--- Raw data ---
(** A service without a mailer: the record is stored, then the call
    panics. *)
Lemma SendEmailVerification_without_mailer_panics_witness :
  ∃ st p3,
    SendEmailVerification svc_no_mail "u1" "janedoe" "jane@example.com" w0 =
      (Panic, mkWorld st (transport w0) p3) ∧
    verifications st =
      [repository.mkEmailVerification "g1ir8t" "u1" 1700000100000000000
                                     1700086500000000001].
Proof.
  eexists _, _. split.
  - eapply (SendEmailVerification_without_mailer_panics svc_no_mail); run_each.
  - reflexivity.
Defined.

(** The transport is up: the record is stored and the message, with the
    same code in its link, is in the outbox. *)
Lemma SendEmailVerification_delivers_stored_code_witness :
  ∃ st tr p3,
    SendEmailVerification svc "u1" "janedoe" "jane@example.com" w0 =
      (Ret tt, mkWorld st tr p3) ∧
    repository.Code <$> verifications st = ["g1ir8t"] ∧
    outbox tr =
      [("stdservices", "jane@example.com",
        verification_body svc "jane@example.com" "g1ir8t")].
Proof.
  eexists _, _, _. split; [| split].
  - eapply (SendEmailVerification_delivers_stored_code svc memEmailer); run_each.
  - reflexivity.
  - vm_compute. reflexivity.
Defined.

(** Two options: the second decides. *)
Lemma New_last_option_wins_witness :
  New "secret" memRepo
      ([WithEmailVerification "old" "old@example.com" "/old" None] ++
       [WithEmailVerification "stdservices" "noreply@example.com" "/verify"
                              (Some memEmailer)])
    = mkService "secret" "stdservices" "noreply@example.com" "/verify"
                (Some memEmailer) memRepo.
Proof.
  apply New_last_option_wins.
  constructor; [| constructor]. eexists _, _, _, _. reflexivity.
Defined.

End MoreRuns.
Definition getJobResult (token exportUrl jobId : value) (offset limit : Z)
    : M (option body) :=
  if negb (truthy jobId) then ret None
  else
    let resultUrl := template exportUrl +:+ "/job/" +:+ template jobId +:+ "/result" in
    try_catch
      (rp <- http (GetJobPage resultUrl (bearer token) offset limit) ;;
       match rp with
       | Fulfilled d => ret d
       | Rejected m st => throw (AxiosError m st)
       end)
      (fun error => handleError error ;;; throw error).

(** The [do ... while] of [getExportData]. A round leaves the function with
    the value it returns ([inl]), or reaches the loop condition ([inr]);
    the function returns [result], still [undefined], when the condition
    fails. *)
Fixpoint pollAndFetch (token exportUrl jobId : value) (offset limit : Z) (fuel : nat)
    : M (option body) :=
  match fuel with
  | O => diverge
  | S fuel' =>
      status <- getJobStatus token exportUrl jobId ;;
      r <- (if strict_eq status (VStr "COMPLETED") then
              result <- getJobResult token exportUrl jobId offset limit ;;
              ret (inl result)
            else if strict_eq status (VStr "FAILED") || strict_eq status (VStr "CANCELED") then
              emit (EvConsoleError ("Job " +:+ template status
                                    +:+ ". Unable to retrieve result.")) ;;;
              ret (inl None)
            else if strict_eq status (VStr "RUNNING") then
              delay 5000 ;;; ret (inr tt)
            else
              emit (EvConsoleError ("Unexpected Job Status: " +:+ template status)) ;;;
              ret (inl None)) ;;
      match r with
      | inl result => ret result
      | inr _ =>
          if strict_eq status (VStr "RUNNING")
          then pollAndFetch token exportUrl jobId offset limit fuel'
          else ret None
      end
  end.

Definition getExportData (token exportUrl jobId : value) (offset limit : Z) (fuel : nat)
    : M (option body) :=
  try_catch
    (pollAndFetch token exportUrl jobId offset limit fuel)
    (fun error =>
       emit (EvConsoleError
               "An error occurred while checking job status or retrieving result.") ;;;
       ret None).

(** The [do ... while] over the pages of a job, in the loop of the script. *)
Fixpoint readPages (token exportUrl jobId : value) (limit : Z) (fuel : nat) (offset : Z)
    : M unit :=
  match fuel with
  | O => diverge
  | S fuel' =>
      result <- getExportData token exportUrl jobId offset limit fuel ;;
      match result with
      | None => ret tt
      | Some b =>
          match data_rows b with
          | None => throw (TypeError "Cannot read properties of undefined (reading 'length')")
          | Some rows =>
              let offset := offset + Z.of_nat (length rows) in
              if 0 <? Z.of_nat (length rows)
              then readPages token exportUrl jobId limit fuel' offset
              else ret tt
          end
      end
  end.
---
§ Task description
Set down, unchanged, only those lines above that fall between the line with "None => ret tt" and the line with "if 0 <? Z.of_nat (length rows)", the two end lines included.

§ Task answer
      | None => ret tt
      | Some b =>
          match data_rows b with
          | None => throw (TypeError "Cannot read properties of undefined (reading 'length')")
          | Some rows =>
              let offset := offset + Z.of_nat (length rows) in
              if 0 <? Z.of_nat (length rows)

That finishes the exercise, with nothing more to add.